Young Syrian Lenses – Media attivisti ad Aleppo
La Siria, straziata dalla guerra civile, nelle voci e nelle immagini di documentazione dei 'media attivisti', nuovi combattenti dell'informazione nell'impossibilità dell'immaginario
Aleppo (Siria) Maggio 2014. In ripresa frontale alla camera, un uomo si presenta, “io sono il munshed”, cantante di musica sacra (è il canto come forma popolare, forma arcaica di veicolazione, divulgazione di massa e condivisione della visione religiosa). L’uomo ha viaggiato per il mondo e per questo concede la sua peculiare video-testimonianza sulla propria esperienza di apprensione via Tv, quando era a New York per un concerto, delle immagini di feroce guerilla e indiscriminata violenza, che si consumano nella rivolta civile siriana. Confrontandosi con altri interlocutori fuori campo e con l’operatore dietro la videocamera concorda le modalità del suo racconto orale, che ora soggiace al filtro mediatico dell’inquadratura montata, estrapolata dalla fluidità e linearità del sé non più cantore, ma personaggio-testimone oculare doppiamente media orientato: prima come spettatore televisivo, destinatario indistinto delle trasmissioni di denuncia e poi come voce testimoniale di rielaborazione soggettiva ed emotiva della sua stessa spettatorialità. Titolo di testa: Young Syrian Lenses – Media attivisti ad Aleppo .

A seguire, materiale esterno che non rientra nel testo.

(* ===== verification/DataTools.v ===== *)
(** The tools through which the model reads data: tables listed, described and queried, on
    the session's own database or on a live source ([tools/tools.go]), and the ledger that
    holds the results of its queries ([tools/ledger.go]).

    What a driver returns for a cell is an argument with its JSON value, which it may lack:
    [encoding/json] refuses an infinite number.  The locks the tools hold while they read are
    not modelled. *)
From S2P Require Import Prelude GoStrings GoText Json JsonRoundtrip SqlGuard LiveQuery ReportState ReportOps ReportSnapshot StateTools Calls Sources Csv Ingest Connectors LiveTables.
From Stdlib Require Import Ascii.
Open Scope string_scope.
Open Scope list_scope.
Open Scope go_scope.

(** * The ledger *)

(** [lg_Refused]: the results with a value JSON cannot encode; their rows have null in its
    place. *)
Record Ledger := { lg_Report : ReportState; lg_Refused : gset string }.
Definition marshal_failed : string := Marshal (JObj [("ok", JBool false); ("message", JStr "tool response marshal failed")]).
(** The snapshot of the report, which encodes every result of its ledger. *)
Definition ledger_snapshot (l : Ledger) (now : time) : res SErr ReportSnapshot :=
  guard bool_decide (lg_Refused l ## dom (rp_Results (lg_Report l))) else SWrap "encode report results" (SText "json: unsupported value") ;;
  Ok (buildReportSnapshot (lg_Report l) now).

Record ledgerParams := { lp_ResultID : string; lp_ArtifactID : string }.
Definition decode_ledger_args (args : string) : option ledgerParams :=
  let! m := decode_struct [("result_id", is_jstr); ("artifact_id", is_jstr)] args in
  Some {| lp_ResultID := string_field m "result_id"; lp_ArtifactID := string_field m "artifact_id" |}.
Definition result_index (r : AnalysisResult) : jval :=
  JObj [("id", JStr (ar_ID r)); ("tool_name", JStr (ar_ToolName r)); ("operation", JStr (ar_Operation r)); ("row_count", JNum (itoa (ar_RowCount r)));
        ("created_at", JStr (ar_CreatedAt r))].
(** The records of a map in the order of their keys, which are their identifiers. *)
Definition by_key {A} (m : gmap string A) : list A := map snd (sort_keys (map_to_list m)).
Definition ledger_result (l : Ledger) (id : string) : string :=
  let tool := "state_analysis_ledger_inspect" in
  match rp_Results (lg_Report l) !! id with
  | None => toolFailure tool "result_not_found" "analysis result does not exist" [("result_id", JStr id)]
  | Some r => if bool_decide (id ∈ lg_Refused l) then marshal_failed
              else toolSuccess tool [("result", encode_result r); ("ui_summary", JStr (text ["已加载分析结果："; id]))]
  end.
Definition ledger_artifact (l : Ledger) (id : string) : string :=
  let tool := "state_analysis_ledger_inspect" in
  match rp_Artifacts (lg_Report l) !! id with
  | None => toolFailure tool "artifact_not_found" "artifact does not exist" [("artifact_id", JStr id)]
  | Some a => toolSuccess tool [("artifact", encode_artifact a); ("ui_summary", JStr (text ["已加载分析产物："; id]))]
  end.
Definition ledger_index (l : Ledger) : string :=
  let results := by_key (rp_Results (lg_Report l)) in
  let artifacts := by_key (rp_Artifacts (lg_Report l)) in
  toolSuccess "state_analysis_ledger_inspect"
    [("result_count", jnat (length results)); ("results", JArr (map result_index results));
     ("artifact_count", jnat (length artifacts)); ("artifacts", JArr (map encode_artifact artifacts));
     ("ui_summary", JStr (text ["分析台账包含 "; itoa (Z.of_nat (length results)); " 个结果和 "; itoa (Z.of_nat (length artifacts)); " 个产物。"]))].
Definition InspectAnalysisLedger_Execute (ledger : option Ledger) (args : string) : res ToolError string :=
  match ledger with
  | None => Err (EToolText "analysis ledger is not initialized")
  | Some l =>
      match decode_ledger_args args with
      | None => Err EToolArguments
      | Some p =>
          guard negb (not_exact (lp_ResultID p) || not_exact (lp_ArtifactID p))
          else EToolText "ledger IDs must not contain leading or trailing whitespace" ;;
          if negb (lp_ResultID p =? "") && negb (lp_ArtifactID p =? "") then
            Ok (toolFailure "state_analysis_ledger_inspect" "ambiguous_lookup" "provide result_id or artifact_id, not both" [])
          else if negb (lp_ResultID p =? "") then Ok (ledger_result l (lp_ResultID p))
          else if negb (lp_ArtifactID p =? "") then Ok (ledger_artifact l (lp_ArtifactID p))
          else Ok (ledger_index l)
      end
  end.

(** * Listing tables *)

(** SQLite's LIKE: [%] matches any text, [_] any character, letters of ASCII in any case. *)
Definition like_fold (r : Z) : Z := if ((65 <=? r) && (r <=? 90))%Z then (r + 32)%Z else r.
Fixpoint sql_like (pattern s : list Z) : bool :=
  match pattern with
  | [] => match s with [] => true | _ => false end
  | c :: pattern =>
      if (c =? 37)%Z then (fix any s := sql_like pattern s || match s with [] => false | _ :: s => any s end) s
      else match s with [] => false | r :: s => ((c =? 95)%Z || (like_fold c =? like_fold r)%Z) && sql_like pattern s end
  end.
Definition matches (name pattern : string) : bool := sql_like (runes pattern) (runes name).
(** The statement of the list: tables but SQLite's own and the program's, by name. *)
Definition local_tables : D (list string) :=
  do names := wrap "failed to query table list" (read (fun db => Ok (merge_sort String.le
    (List.filter (fun name => negb (matches name "sqlite_%") && negb (matches name "_oda_%")) (map fst (map_to_list db)))))) in
  do _ := wrap "failed while reading table list" (read (fun _ => Ok tt)) in
  ret names.
Definition tool_error {A} (r : res SErr A) : res ToolError A := match r with Ok a => Ok a | Err e => Err (EToolText (Error e)) end.
Definition list_local (tables : list string) : string :=
  match tables with
  | [] => toolSuccess "data_list_tables" [("scope", JStr "session_local"); ("table_count", jnat 0); ("tables", JArr []); ("empty", JBool true);
                                          ("ui_summary", JStr "当前没有已导入的数据表。")]
  | _ => toolSuccess "data_list_tables"
           [("scope", JStr "session_local"); ("table_count", jnat (length tables)); ("tables", jtexts tables); ("empty", JBool false);
            ("ui_summary", JStr (text ["当前共有 "; itoa (Z.of_nat (length tables)); " 个已导入数据表。"]))]
  end.
Definition encode_fact (f : LiveTableFact) : jval :=
  as_maps (JObj [("schema", JStr (lt_Schema f)); ("name", JStr (lt_Name f)); ("qualified_name", JStr (lt_QualifiedName f)); ("kind", JStr (lt_Kind f));
                 ("row_count_estimate", JNum (itoa (lt_RowCountEstimate f))); ("estimated", JBool (lt_Estimated f));
                 ("profile_id", JStr (lt_ProfileID f)); ("snapshot_id", JStr (lt_SnapshotID f)); ("dialect", JStr (lt_Dialect f))]).
Definition list_live (context : bool) (live : option (string -> res SErr (list LiveTableFact))) (sourceID : string) : string :=
  let failure := toolFailure "data_list_tables" in
  match live with
  | None => failure "live_unavailable" "live table listing is not configured for this session" [("source_id", JStr sourceID)]
  | Some live =>
      if negb context then failure "execution_context_missing" "execution context is not initialized for this tool call" [("source_id", JStr sourceID)]
      else match live sourceID with
      | Err e => failure "live_table_list_failed" "failed to list live source tables" [("source_id", JStr sourceID); ("detail", JStr (Error e))]
      | Ok facts =>
          toolSuccess "data_list_tables"
            [("source_id", JStr sourceID); ("scope", JStr "live_source"); ("table_count", jnat (length facts)); ("tables", JArr (map encode_fact facts));
             ("empty", JBool (length facts =? 0)%nat);
             ("ui_summary", JStr (text ["数据源 "; sourceID; " 当前绑定 "; itoa (Z.of_nat (length facts)); " 个实时对象。"]))]
      end
  end.
(** [local] is the result of [local_tables], [None] without a database; [live] that of
    [ListSessionLiveTables] for the session. *)
Definition ListTables_Execute (local : option (res SErr (list string))) (context : bool) (live : option (string -> res SErr (list LiveTableFact)))
    (args : string) : res ToolError string :=
  match decode_struct [("source_id", is_jstr)] args with
  | None => Err EToolArguments
  | Some m =>
      let sourceID := string_field m "source_id" in
      if negb (blank sourceID) then Ok (list_live context live sourceID)
      else match local with
      | None => Err (EToolText "database not initialized")
      | Some tables => let? tables := tool_error tables in Ok (list_local tables)
      end
  end.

Ora una diversa voce fuori campo, la figura ai margini del quadro in favore del camera car, si presenta in prima persona, “Lavoro per Halab News, da quando è iniziata la rivoluzione, come video reporter”.
La testimonianza è quella del media- attivista, che assume un volto, frontale nella tradizionalità della video intervista, solo dopo aver anticipato la sua identità nei termini dell’affiliazione alla Tv più influente di Aleppo, operatore militante nella produzione di immagini sul campo destinate primariamente alla comunità internazionale. Prende corpo, dunque nelle parole illustrative sulle immagini di macerie e sfollati civili, il suo sdoppiamento dinanzi e dietro l’obiettivo di ripresa. Lui è un combattente di nuova generazione, che documenta a rischio della vita stessa, i bombardamenti e le morti innocenti, le repressioni governative e le milizie d’opposizione, sotto cui, ieri come oggi, negli atavici ricorsi storici, l’umanità affonda, soccombe tragica, perché impossibilitata a trovare scampo, qualsiasi sia la prospettiva di fuga.

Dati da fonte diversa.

(* ===== verification/SourceTools.v ===== *)
(** What a session sees of its data sources and how a user's confirmations reach them: the
    inspection of a session's governance ([service/governance.go]), the tools over sources,
    profiles and time ([tools/source_tools.go], [time_context.go]) with the providers a session
    gives them ([session/types.go]), and the handlers on a session's sources and profiles
    ([handler/data_source.go]).

    The text of a time is an argument; the rows of the sessions are a map to their user and
    workspace. *)
From S2P Require Import Prelude GoStrings Json ReportState ReportOps ReportSnapshot SqlGuard StateTools Tools Receipts Calls Sources Connectors LiveTables DataTools.
From Stdlib Require Import Ascii.
Open Scope string_scope.
Open Scope list_scope.
Open Scope go_scope.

Ciò che evolve piuttosto è il campo di battaglia, che oggi più che in passato, si salda irrimediabilmente all’immagine rubata o salvata. Dell’informazione visiva che, anche quando sotto rigido assedio, può assurgere a sedimentazione di memoria, purché rivesta però, forme narrative intense, isolate e dilatate, come nel reportage fotogiornalistico da un lato, e delle irriducibili derive a doppio taglio delle comunicazioni mass mediali, su tutte la spettacolarizzazione eterodiretta della morte, soprattutto quando sprofondati nell’estrema tensione terroristica del fondamentalismo politico- religioso dall’altro, ci parla Young Syria Lenses, realizzato a più riprese dai documentaristi marchigiani Filippo Biangianti e Ruben Lagattolla .

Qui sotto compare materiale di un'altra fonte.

Lemma signed_in_run k db db' r :
  runs (signed_in user k) db db' r ->
  (db' = db /\ r = Ok (Refused 401 "未登录")) \/ exists userID, user = Some userID /\ userID <> "" /\ runs (k userID) db db' r.
Proof.
  unfold signed_in. intros R. destruct user as [u|]; [|run_step R; by left]. destruct (u =? "") eqn:E; [run_step R; by left|].
  right. exists u. split_and!; [done|by apply String.eqb_neq|done].
Qed.
Lemma lookup_run {A} (m : M A) text k db db' r :
  preserves (fun db => db) m -> runs (lookup_or m text k) db db' r ->
  (db' = db /\ exists status message, r = Ok (Refused status message)) \/ exists a, runs m db db (Ok a) /\ runs (k a) db db' r.
Proof.
  intros Hm R. unfold lookup_or in R. apply runs_bind in R as [(e & R & ->)|(x & d & R1 & R)]; [by apply runs_try in R as (? & _ & [=])|].
  apply runs_try in R1 as (r1 & R1 & [= ->]). pose proof (Hm _ _ _ R1) as E. cbn in E. subst d.
  destruct r1 as [a|[]]; [right; by exists a|run_step R; left; eauto..].
Qed.
Lemma refuse_run {A} (m : M A) status message k db db' r :
  runs (or_refuse m status message k) db db' r ->
  (exists e, runs m db db' (Err e) /\ r = Ok (Refused status message)) \/ exists a d, runs m db d (Ok a) /\ runs (k a) d db' r.
Proof.
  intros R. unfold or_refuse in R. apply runs_bind in R as [(e & R & ->)|(x & d & R1 & R)]; [by apply runs_try in R as (? & _ & [=])|].
  apply runs_try in R1 as (r1 & R1 & [= ->]). destruct r1 as [a|e]; [right; by exists a, d|run_step R; left; eauto].
Qed.
(** Refusals that changed nothing. *)
Definition refused (db db' : Db) (r : res SErr Reply) : Prop := db' = db /\ exists status message, r = Ok (Refused status message).
Lemma own_session_run id userID k db db' r :
  runs (own_session sessions workspaceID id userID k) db db' r ->
  refused db db' r \/ exists s, sessions id = Some s /\ sr_UserID s = userID /\ sr_WorkspaceID s = workspaceID /\ runs (k s) db db' r.
Proof.
  intros R. unfold own_session in R. apply lookup_run in R as [R|(s & R1 & R)]; [by left| |apply preserves_read].
  unfold Session_GetByID in R1. apply runs_read in R1 as [_ R1]. apply read_found in R1.
  destruct (_ || _) eqn:E in R; [apply runs_ret in R as [-> ->]; left; split; [done|by eauto]|]. apply orb_false_iff in E as [E1 E2].
  apply negb_eqb_false in E1, E2. right. by exists s.
Qed.
Lemma own_profile_run id k db db' r :
  runs (own_profile workspaceID id k) db db' r ->
  refused db db' r \/ exists p l d, db_profiles db !! id = Some p /\ db_sources db !! pf_SourceID p = Some d /\ ds_WorkspaceID d = workspaceID /\ runs (k p l) db db' r.
Proof.
  intros R. unfold own_profile in R. apply refuse_run in R as [(e & R & ->)|([p l] & d & R1 & R)].
  { apply detail_run in R as [-> _]. left. split; [done|by eauto]. }
  apply detail_run in R1 as [-> Hp]. specialize (Hp _ eq_refl). cbn [fst snd] in *.
  apply lookup_run in R as [R|(src & R1 & R)]; [by left| |apply preserves_read]. unfold DataSource_GetByID in R1. apply runs_read in R1 as [_ R1]. apply read_found in R1.
  destruct (negb _) eqn:E in R; [apply runs_ret in R as [-> ->]; left; split; [done|by eauto]|]. apply negb_eqb_false in E. right. by exists p, l, src.
Qed.
End handlers.
(** Without a receipt a confirmation is always a new one. *)
Lemma confirm_new sha256hex q hex12 asset12 event12 now db db' x :
  runs (ConfirmProfile sha256hex q hex12 asset12 event12 now) db db' (Ok x) -> cq_ReceiptID q = "" ->
  db_confirmations db' = <[cf_ID (new_confirmation q hex12 now) := new_confirmation q hex12 now]> (db_confirmations db).
Proof.
  intros R He. unfold ConfirmProfile in R. apply runs_bind in R as [(e & R & [=])|(u & d & R1 & R)]. apply runs_lift in R1 as [-> _].
  apply runs_bind in R as [(e & R & [=])|(p & d & R1 & R)]. apply runs_wrap in R1 as (r1 & R1 & _). apply runs_read in R1 as [-> _].
  destruct (_ || _) in R; [|by run_step R]. apply runs_bind in R as [(e & R & [=])|(u2 & d & R1 & R)]. apply runs_lift in R1 as [-> _].
  apply runs_bind in R as [(e & R & [=])|(stored & d & R1 & R)]. unfold stored_confirmation in R1. rewrite He in R1. cbn [String.eqb] in R1. apply runs_ret in R1 as [-> [= ->]].
  cbv zeta in R. cbn [default] in R. destruct (negb _) in R; [|by run_step R].
  apply runs_bind in R as [(e & R & [=])|(u3 & d & R1 & R)]. apply runs_wrap in R1 as (r2 & R1 & E2).
  apply runs_write in R1 as [(e' & _ & ->)|(E & ->)]; [done|]. rewrite (finish_preserves _ _ _ _ _ _ _ _ _ _ R). destruct (negb _ && _); [|done].
  destruct (has _ _); [|done]. by injection E as <-.
Qed.
Lemma delete_run sha256hex sessions user workspaceID runtime sessionID sourceID key db db' r :
  runs (DeleteSessionSourceHandler sha256hex sessions user workspaceID runtime sessionID sourceID key) db db' r ->
  refused db db' r
  \/ exists userID s d r0, user = Some userID /\ sessions sessionID = Some s /\ sr_UserID s = userID /\ sr_WorkspaceID s = workspaceID
     /\ db_sources db !! sourceID = Some d /\ ds_WorkspaceID d = workspaceID
     /\ runs (RemoveSessionSource sha256hex (drop_runtime_table runtime userID workspaceID) sessionID sourceID key) db db' r0
     /\ r = Ok (match r0 with Ok _ => NoContent | Err _ => Refused 500 "移除数据源失败" end).
Proof.
  intros R. unfold DeleteSessionSourceHandler in R. apply signed_in_run in R as [[-> ->]|(userID & Hu & _ & R)]; [left; split; [done|by eauto]|].
  destruct (blank key); [apply runs_ret in R as [-> ->]; left; split; [done|by eauto]|].
  destruct (not_exact key); [apply runs_ret in R as [-> ->]; left; split; [done|by eauto]|].
  apply own_session_run in R as [R|(s & Hs & E1 & E2 & R)]; [by left|].
  apply lookup_run in R as [R|(src & R1 & R)]; [by left| |apply preserves_read]. unfold DataSource_GetByID in R1. apply runs_read in R1 as [_ R1]. apply read_found in R1.
  destruct (negb _) eqn:E in R; [apply runs_ret in R as [-> ->]; left; split; [done|by eauto]|]. apply negb_eqb_false in E.
  right. exists userID, s, src. rewrite <- E2. apply refuse_run in R as [(e & R & ->)|([] & d & R2 & R)].
  - exists (Err e). rewrite E2 in *. split_and!; done.
  - apply runs_ret in R as [-> ->]. exists (Ok tt). rewrite E2 in *. split_and!; done.
Qed.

“Vedere non è raccontare”. Il cameramen del network Tv del fronte di resistenza ci rammenta nella sua disarmante semplicità la fondamentale verità che “narrare necesse est”, perché si possa sopravvivere alla crudeltà quotidiana della guerra. O della vita in sé, perché la questione mitopoietica quale reazione di salvezza e autoliberazione, ben si radicalizza all’essere uomo, come insegna la speculazione filosofica di Odo Marquand nell’opera Apologia del caso . Il filoso tedesco sentenzia senza repliche che l’uomo è obbligato al racconto, soprattutto quando al cospetto di atrocità ineluttabili, questo è l’ultima e unica libertà che ci resta, “raccontare ciò che nelle storie non si riesce a cambiare”. Ed ecco allora che Young Syria Lenses paradossalmente ci mostra la disumanità più intima e logorante sotto lo spettro dell’immagine fagocitata dal consumismo massmediatico, ovvero la negazione della profondità del racconto, quale messa in linguaggio simbolico di un universo interpretativo degli eventi stessi. Il film, documentario di un calvario di vittime e bombardamenti ripresi a ridosso delle esplosioni, sottende infatti l’empietà dell’urgenza di un racconto meditato, proprio mettendone in evidenza la bruciante assenza, nello specifico l’impossibilità di realizzare la mostra fotoreportagistica, che gli stessi media attivisti, martoriati nella vista reiterata della morte quotidiana, avrebbero voluto allestire tra le mura di una scuola, poi bombardata poco prima dell’allestimento.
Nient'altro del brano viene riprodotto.